Oil and gas are responsible for more than 50 per cent of Brunei’s GDP, and the Bruneian economy has been contracting in light of a general decline in oil prices. The government has failed to diversify, and is therefore unlikely to be able to continue providing wide-ranging subsidies to keep the local population content over the long term.

These new laws need to be seen in that context. Back in 1984, Brunei adopted the official ideology of “Melayu Islam Beraja”, which equates sovereignty with the sultanate, Islam and Malay identity. Now it appears that the sultan is trying to consolidate power with the support of conservative sections of the Malay-Muslim majority population.

If the sultan sees this as a political imperative, you wonder how effective the international condemnation will be. The UN high commissioner for human rights, Michelle Bachelet, called the laws “draconian”. Actor George Clooney called for the boycott of luxury hotels owned by Brunei’s investment agency, which itself is owned by the sultan.
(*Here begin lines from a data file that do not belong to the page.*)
Lemma next_inv d : inv d → can_next d = true → inv (handleNextToQr d).
Proof.
  intros H Hn. unfold can_next in Hn. rewrite !andb_true_iff, !negb_true_iff, bool_decide_eq_false in Hn.
  destruct Hn as [[[Hs Hsv] Hc] Hl]. apply at_step_true in Hs. unfold handleNextToQr. rewrite Hsv. cbn [negb].
  set (d' := log _ _ _ _ d).
  assert (inv d') as H'.
  { destruct H as [A B C D E F]. constructor; try done.
    - intros Hq. destruct (D Hq) as [?|?]; [left; cbn; set_solver|by right].
    - eapply Forall_impl; [exact F|]. intros b. apply body_ok_mono; cbn; set_solver. }
  change (qrLink (form d')) with (qrLink (form d)). destruct (qrLink (form d)) as [|c r] eqn:Eq; cbn [truthy negb].
  - apply send_inv; [done..|]. destruct H as [A B C D E F]. split; [|by left]. rewrite Eq in B.
    destruct B as [(_ & _ & B)|B]; [done|]. by eexists _, _.
  - pose proof (idle d H Hl) as Hfl. destruct H' as [A B C D E F]. constructor; try done.
    + left. by split.
    + intros _. left. cbn. set_solver.
Qed.

Lemma enable_inv d : inv d → can_enable d = true → inv (handleEnableMfa d).
Proof.
  intros H Hn. unfold can_enable in Hn. rewrite !andb_true_iff, !negb_true_iff in Hn. destruct Hn as [[[[Hs Ho] Hq] Hsec] Hl].
  apply at_step_true in Hs. unfold handleEnableMfa. rewrite Ho. cbn [negb]. apply send_inv; [|done|done].
  destruct H as [A B C D E F]. constructor; try done. cbn. apply Forall_app. split; [exact F|]. constructor; [|constructor].
  destruct C as [C1 C2]. destruct (value_complete false _ C2) as (V1 & _ & V2). split_and!; cbn.
  - unfold getValue. rewrite (proj1 V2 Ho). exact C1.
  - exact V1.
  - destruct B as [(B & _)|B]; [by rewrite B in Hq|by eexists].
  - by apply D.
Qed.

Lemma reset_inv n b d : inv d → inv (set_open b n (on_form (λ f, new_form (reset 6 (otp f))) d)).
Proof.
  intros [A B C D E F]. constructor; try done.
  - destruct A as [A|(A1 & f & A2 & A3)]; [by left|right]. split; [done|]. exists f. split; [done|].
    destruct f as [|[]|]; try done. split; [by destruct A3|by right].
  - by left.
  - apply reset_otp.
Qed.

Lemma reply_inv i r d : inv d → inv (on_reply i r d).
Proof.
  intros H. unfold on_reply. destruct (flights d !! i) as [f|] eqn:Ei; [|done]. pose proof H as [A B C D E F].
  destruct A as [[_ A]|(Hl & f' & Hf & Hok)]; [by rewrite A in Ei|]. rewrite Hf in Ei.
  destruct i; [|done]. cbn in Ei. injection Ei as <-. rewrite Hf. cbn [delete list_delete].
  assert (∀ m, inv (set_flights false [] (on_form (setError m) d))) as Hfail by (intros m; constructor; try done; by left).
  destruct f' as [|o|], r as [|g|s]; try done; try apply Hfail; clear Hfail.
  - constructor; try done. right. split; [done|]. by exists (Generating after_save).
  - assert (∀ x, x ∈ generated d → x ∈ generated d ++ [g]) as Hg by set_solver.
    constructor; try done; cbn.
    + by left.
    + right. destruct g as [l s c]. cbn. set_solver.
    + intros Hq. right. destruct o; try done. destruct Hok as [(s & c & Hx) _]. exists s, c. cbn. by apply Hg.
    + by destruct o.
    + eapply Forall_impl; [exact F|]. intros b. apply body_ok_mono; cbn; set_solver.
  - constructor; try done; cbn; [by left|lia].
  - constructor; try done; cbn; [by left|apply reset_otp].
Qed.

Lemma enable_step_inv e d : inv d → inv (dstep d e).
Proof.
  intros H. destruct e; cbn [dstep]; try (case_match; [|done]).
  - by eapply (inv_same d); try done; destruct H.
  - by eapply (inv_same d); try done; destruct H.
  - by eapply (inv_same d); try done; destruct H.
  - unfold can_continue in *. rewrite !andb_true_iff, !negb_true_iff in *. destruct_and?. apply send_inv; [done..|by apply at_step_true].
  - unfold can_save in *. rewrite !andb_true_iff, !negb_true_iff in *. destruct_and?. apply send_inv; [done..|by apply at_step_true].
  - by eapply (inv_same d); try done; destruct H.
  - by apply next_inv.
  - pose proof H as [A B C D E F]. apply at_step_true in H0. constructor; try done.
    destruct A as [A|(A1 & f & A2 & A3)]; [by left|right]. split; [done|]. exists f. split; [done|].
    destruct f as [|[]|]; cbn in *; try congruence. split; [by destruct A3|by left].
  - eapply (inv_same d); try done. by apply (edit_ok 6 false), (inv_otp d).
  - by apply enable_inv.
  - by eapply (inv_same d); try done; destruct H.
  - by eapply (inv_same d); try done; destruct H.
  - by apply (reset_inv (pred (resets d)) (isOpen d)).
  - by apply reply_inv.
Qed.

Lemma new_inv : inv new_drawer.
Proof. constructor; try done; [by left|by left|split; [done|apply (blank_ok 6 false)]]. Qed.

(** C25: However clicks, answers, closes and their delayed resets interleave: a request
    to turn the factor on carries six digits, and a secret and recovery codes the
    server gave together; these codes were on the screen with their box ticked
    when the user went on (unless the server once gave no link); success is shown
    only after the server accepted; and at most one request is under way. *)
Lemma mfa_enable_sound (l : list event) :
  let d := drun l in
  Forall (body_ok d) (sent d) ∧ (step (form d) = done_step → (0 < accepted d)%nat) ∧ (length (flights d) <= 1)%nat.
Proof.
  assert (inv (drun l)) as [A B C D E F].
  { unfold drun. generalize new_drawer, new_inv. induction l as [|e l IH]; cbn; [done|]. intros d H. by apply IH, enable_step_inv. }
  split_and!; [done|done|]. destruct A as [[_ ->]|(_ & f & -> & _)]; cbn; lia.
Qed.
End Enable_.

(** The e-mail was saved and the codes could not be made: the message is about the
    e-mail. *)
Example saved_email_reported_as_failed :
  let d := drun None [Email (js "r@x.org"); Save; Reply 0 Done; Reply 0 (Failed (Some 500))] in
  error (form d) = js "Failed to save recovery email" ∧ flights d = [].
Proof. vm_compute. done. Qed.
So what should be the international response? First, it is important to keep the broader human rights context in Brunei in mind.

Significant media attention has focused on the impact the sharia penal code will have on LGBT+ people. However, the penal code also disproportionately affects women and religious minorities. Abortion is punishable by flogging, and people are criminalised if they expose Muslim children to the beliefs and practices of any religion other than Islam. Focusing any campaign on LGBT+ people alone will harden attitudes towards LGBT+ Bruneians while diluting the broader point.

With that in mind, even the boycott of luxury hotels may also be harmful. It could easily be seen as an attack by prominent LGBT+ people and organisations against the Bruneian state. And it is unlikely to be effective. Hotel revenue is dwarfed by oil and gas, and a similar boycott from 2014 fizzled out.

So what might the sultan care about? He cares about the UK.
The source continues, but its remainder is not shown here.